** Opening EXERCISE MATERIAL block **
(** The three kinds of rejected input: the grid [0, 1, 3]; increments for
    one interval on a grid of two intervals; repeated integrals for one
    interval on the same grid. *)
Lemma validation_error_before_stepping_witness :
  call never_deltaW never_fsolve (ItoEuler false 1)
    unit_drift (GCallable unit_noise) (Y0Arr float64 [of_float 0])
    uneven_grid None None 0%nat
  = (0%nat, Raise (SDEValueError msg_spacing))
  /\ call never_deltaW never_fsolve
       (NumItoMilstein never_IJmethod false 1 (of_float 1e-20))
       unit_drift (GCallable unit_noise) (Y0Arr float64 [of_float 0])
       even_grid (Some (Arr2 [[of_float 0]])) None 0%nat
     = (0%nat, Raise (SDEValueError (msg_dW 1)))
  /\ call never_deltaW never_fsolve
       (StratKP2iS never_IJmethod None None None (of_float 1e-4) false)
       unit_drift (GCallable unit_noise) (Y0Arr float64 [of_float 0])
       even_grid None (Some (Arr3 [[[of_float 0]]])) 0%nat
     = (0%nat, Raise (SDEValueError (msg_IJ 1))).
Proof.
  split; [|split].
  - apply (validation_error_before_stepping never_deltaW never_fsolve
             (ItoEuler false 1) unit_drift (GCallable unit_noise)
             (Y0Arr float64 [of_float 0]) uneven_grid None None msg_spacing).
    eapply uneven_steps; reflexivity.
  - apply (validation_error_before_stepping never_deltaW never_fsolve
             (NumItoMilstein never_IJmethod false 1 (of_float 1e-20))
             unit_drift (GCallable unit_noise)
             (Y0Arr float64 [of_float 0]) even_grid
             (Some (Arr2 [[of_float 0]])) None (msg_dW 1)).
    eapply (wrong_dW_shape _ _ _ _ _ _ _ 0%nat);
      [vm_compute; reflexivity | reflexivity | discriminate].
  - apply (validation_error_before_stepping never_deltaW never_fsolve
             (StratKP2iS never_IJmethod None None None (of_float 1e-4) false)
             unit_drift (GCallable unit_noise)
             (Y0Arr float64 [of_float 0]) even_grid
             None (Some (Arr3 [[[of_float 0]]])) (msg_IJ 1)).
    eapply (wrong_IJ_shape _ _ _ _ _ _ _ 0%nat);
      [reflexivity | vm_compute; reflexivity | reflexivity | discriminate].
Defined.
End ValidationErrorsRun.

(** ** One matrix function or a list of column functions (C8) *)

Section LoopFacts.
Context {S : Type}.

(** Two loop bodies that agree on the indices run over give the same loop. *)
Lemma for_each_ext_in (ns : list nat) (b1 b2 : nat -> S -> M S) st s :
  (forall n st s, n ∈ ns -> b1 n st s = b2 n st s) ->
  for_each ns b1 st s = for_each ns b2 st s.
Proof.
  revert st s. induction ns as [|n ns IH]; intros st s Hb; [reflexivity|].
  cbn [for_each]. rewrite !bind_unfold, Hb by apply list_elem_of_here.
  destruct (b2 n st s) as [s' [st'|e]]; [|reflexivity].
  apply IH. intros n' st'' s'' Hn. apply Hb. now apply list_elem_of_further.
Qed.

(** Two loop bodies that agree on the states satisfying an invariant kept
    by one of them give the same loop from such a state. *)
Lemma for_each_ext_inv (P : S -> Prop) (ns : list nat) (b1 b2 : nat -> S -> M S)
    st s :
  (forall n st s, P st -> b1 n st s = b2 n st s) ->
  (forall n st s s' st', P st -> b2 n st s = (s', Ok st') -> P st') ->
  P st ->
  for_each ns b1 st s = for_each ns b2 st s.
Proof.
  intros Hb Hinv. revert st s.
  induction ns as [|n ns IH]; intros st s HP; [reflexivity|].
  cbn [for_each]. rewrite !bind_unfold, Hb by exact HP.
  destruct (b2 n st s) as [s' [st'|e]] eqn:E; [|reflexivity].
  apply IH. eapply Hinv; eassumption.
Qed.

(** A loop whose body always returns is a fold. *)
Lemma for_each_pure (ns : list nat) (b : nat -> S -> M S)
    (step : nat -> S -> S) st s :
  (forall n st s, n ∈ ns -> b n st s = (s, Ok (step n st))) ->
  for_each ns b st s = (s, Ok (foldl (fun st n => step n st) st ns)).
Proof.
  revert st. induction ns as [|n ns IH]; intros st Hb; [reflexivity|].
  cbn [for_each foldl]. rewrite bind_unfold, Hb by apply list_elem_of_here.
  apply IH. intros n' st'' s'' Hn. apply Hb. now apply list_elem_of_further.
Qed.
End LoopFacts.

Section ArrayFacts.
Context {R : Type} `{SR : Scalar R}.

Lemma length_vadd (u v : vec R) :
  length (vadd u v) = (length u `min` length v)%nat.
Proof. apply length_zip_with. Qed.

Lemma length_vmuls (v : vec R) x : length (vmuls v x) = length v.
Proof. apply length_map. Qed.

Lemma length_smulv x (v : vec R) : length (smulv x v) = length v.
Proof. apply length_map. Qed.

Lemma length_vdivs (v : vec R) x : length (vdivs v x) = length v.
Proof. apply length_map. Qed.

Lemma length_mdotv (A : mat R) v : length (mdotv A v) = length A.
Proof. apply length_map. Qed.

Lemma length_col k (A : mat R) : length (col k A) = length A.
Proof. apply length_map. Qed.

Lemma length_normalize_if b (v : vec R) :
  length (normalize_if b v) = length v.
Proof. destruct b; [apply length_vdivs | reflexivity]. Qed.

Lemma length_mdivs (A : mat R) x : length (mdivs A x) = length A.
Proof. apply length_map. Qed.

Lemma length_mdotm (A B : mat R) : length (mdotm A B) = length A.
Proof. apply length_map. Qed.

Lemma length_col_plus (a : vec R) (B : mat R) :
  length (col_plus a B) = (length a `min` length B)%nat.
Proof. apply length_zip_with. Qed.

Lemma length_col_minus (a : vec R) (B : mat R) :
  length (col_minus a B) = (length a `min` length B)%nat.
Proof. apply length_zip_with. Qed.

Lemma has_shape2_spec d m (A : mat R) :
  has_shape2 d m A = true <-> length A = d /\ Forall (fun r => length r = m) A.
Proof.
  unfold has_shape2. rewrite andb_true_iff, Nat.eqb_eq, forallb_forall, Forall_forall.
  split; intros [H1 H2]; (split; [exact H1|]); intros r Hr.
  - apply Nat.eqb_eq, H2, list_elem_of_In, Hr.
  - apply Nat.eqb_eq, H2, list_elem_of_In, Hr.
Qed.

Lemma has_shape2_zeros d m : has_shape2 d m (zeros2 d m : mat R) = true.
Proof.
  apply has_shape2_spec. unfold zeros2, zeros1. split.
  - apply length_replicate.
  - apply Forall_replicate, length_replicate.
Qed.

(** Replacing entry [j] of a row that agrees with [a] below [j]. *)
Lemma insert_take_drop (a row : vec R) j :
  (j < length a)%nat -> length row = length a ->
  <[j := nth j a r0]> (take j a ++ drop j row) = take (S j) a ++ drop (S j) row.
Proof.
  intros Hj Hlen.
  destruct (lookup_lt_is_Some_2 a j Hj) as [x Hx].
  destruct (lookup_lt_is_Some_2 row j ltac:(lia)) as [z Hz].
  rewrite (nth_lookup_Some _ _ _ _ Hx).
  rewrite insert_app_r_alt by (rewrite length_take; lia).
  rewrite length_take, Nat.min_l, Nat.sub_diag by lia.
  rewrite (drop_S _ _ _ Hz). cbn [insert list_insert].
  rewrite (take_S_r _ _ _ Hx), <- app_assoc. reflexivity.
Qed.

(** Writing column [j] of [A] into a matrix that has the columns of [A]
    below [j]. *)
Lemma set_col_take_drop j m (A Gn : mat R) :
  (j < m)%nat ->
  Forall2 (fun row a => length row = m /\ length a = m) Gn A ->
  set_col j (col j A) (zip_with (fun row a => take j a ++ drop j row) Gn A)
  = zip_with (fun row a => take (S j) a ++ drop (S j) row) Gn A.
Proof.
  intros Hj HF. unfold set_col, col.
  induction HF as [|row a Gn A [Hr Ha] HF IH]; [reflexivity|].
  cbn [zip_with map]. rewrite IH, insert_take_drop by lia. reflexivity.
Qed.

(** Writing the columns [0 .. j-1] of [A], one after the other. *)
Lemma fill_columns_upto j m (A Gn : mat R) :
  (j <= m)%nat ->
  Forall2 (fun row a => length row = m /\ length a = m) Gn A ->
  foldl (fun Gn k => set_col k (col k A) Gn) Gn (seq 0 j)
  = zip_with (fun row a => take j a ++ drop j row) Gn A.
Proof.
  intros Hj HF. induction j as [|j IH].
  - cbn [seq foldl]. clear Hj.
    induction HF as [|row a Gn A _ HF IH]; [reflexivity|].
    cbn [zip_with]. rewrite <- IH. reflexivity.
  - rewrite seq_S, foldl_app, IH by lia. cbn [foldl Nat.add].
    apply (set_col_take_drop j m); [lia | exact HF].
Qed.

(** Writing all the columns of [A] into a matrix of its shape gives [A]. *)
Lemma fill_columns_all d m (A Gn : mat R) :
  has_shape2 d m Gn = true -> has_shape2 d m A = true ->
  foldl (fun Gn k => set_col k (col k A) Gn) Gn (seq 0 m) = A.
Proof.
  intros [HG1 HG2]%has_shape2_spec [HA1 HA2]%has_shape2_spec.
  assert (HF : Forall2 (fun row a => length row = m /\ length a = m) Gn A).
  { apply Forall2_same_length_lookup_2; [congruence|].
    intros i row a Hrow Ha. split.
    - eapply (proj1 (Forall_lookup _ _) HG2); eassumption.
    - eapply (proj1 (Forall_lookup _ _) HA2); eassumption. }
  rewrite (fill_columns_upto m m) by (lia || exact HF).
  clear -HF. induction HF as [|row a Gn A [Hr Ha] HF IH]; [reflexivity|].
  cbn [zip_with]. rewrite IH.
  rewrite take_ge, drop_ge by lia. rewrite app_nil_r. reflexivity.
Qed.
End ArrayFacts.

Section ColumnFunctions.
Context {R : Type} `{SR : Scalar R}.
Variable deltaW : nat -> nat -> R -> mat R.

Section Proofs.
Variables (f g : pyfun R) (gs : list (pyfun R)) (d : nat).
Hypothesis Hsame : same_diffusion f g gs d.

Lemma call_mat_shape y t :
  length y = d -> has_shape2 d (length gs) (call_mat g y t) = true.
Proof.
  intros Hy. destruct (sd_matrix _ _ _ _ Hsame y t Hy) as (A & E & HA).
  unfold call_mat. rewrite E. exact HA.
Qed.

Lemma call_mat_rows y t : length y = d -> length (call_mat g y t) = d.
Proof.
  intros Hy. pose proof (call_mat_shape y t Hy) as Hs.
  now apply has_shape2_spec in Hs.
Qed.

Lemma call_Gk_column k y t :
  (k < length gs)%nat -> length y = d ->
  forall s, call_Gk (GSeq (map Some gs)) k y t s
            = (s, Ok (col k (call_mat g y t))).
Proof.
  intros Hk Hy s. unfold call_Gk.
  destruct (lookup_lt_is_Some_2 gs k Hk) as [gk Hgk].
  assert (map Some gs !! k = Some (Some gk)) as ->.
  { change (map Some gs) with (Some <$> gs).
    rewrite list_lookup_fmap, Hgk. reflexivity. }
  unfold call_vec. rewrite (sd_columns _ _ _ _ Hsame k gk y t Hgk Hy).
  reflexivity.
Qed.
** Closing EXERCISE MATERIAL block **
WORK TO COMPLETE:
Please transcribe only the lines in the records above running from the line that has "clear -HF. induction" through the line that has "(k < length gs)%nat -> length y = d ->", both included, exactly as they appear.

RESPONSE AREA:
  clear -HF. induction HF as [|row a Gn A [Hr Ha] HF IH]; [reflexivity|].
  cbn [zip_with]. rewrite IH.
  rewrite take_ge, drop_ge by lia. rewrite app_nil_r. reflexivity.
Qed.
End ArrayFacts.

Section ColumnFunctions.
Context {R : Type} `{SR : Scalar R}.
Variable deltaW : nat -> nat -> R -> mat R.

Section Proofs.
Variables (f g : pyfun R) (gs : list (pyfun R)) (d : nat).
Hypothesis Hsame : same_diffusion f g gs d.

Lemma call_mat_shape y t :
  length y = d -> has_shape2 d (length gs) (call_mat g y t) = true.
Proof.
  intros Hy. destruct (sd_matrix _ _ _ _ Hsame y t Hy) as (A & E & HA).
  unfold call_mat. rewrite E. exact HA.
Qed.

Lemma call_mat_rows y t : length y = d -> length (call_mat g y t) = d.
Proof.
  intros Hy. pose proof (call_mat_shape y t Hy) as Hs.
  now apply has_shape2_spec in Hs.
Qed.

Lemma call_Gk_column k y t :
  (k < length gs)%nat -> length y = d ->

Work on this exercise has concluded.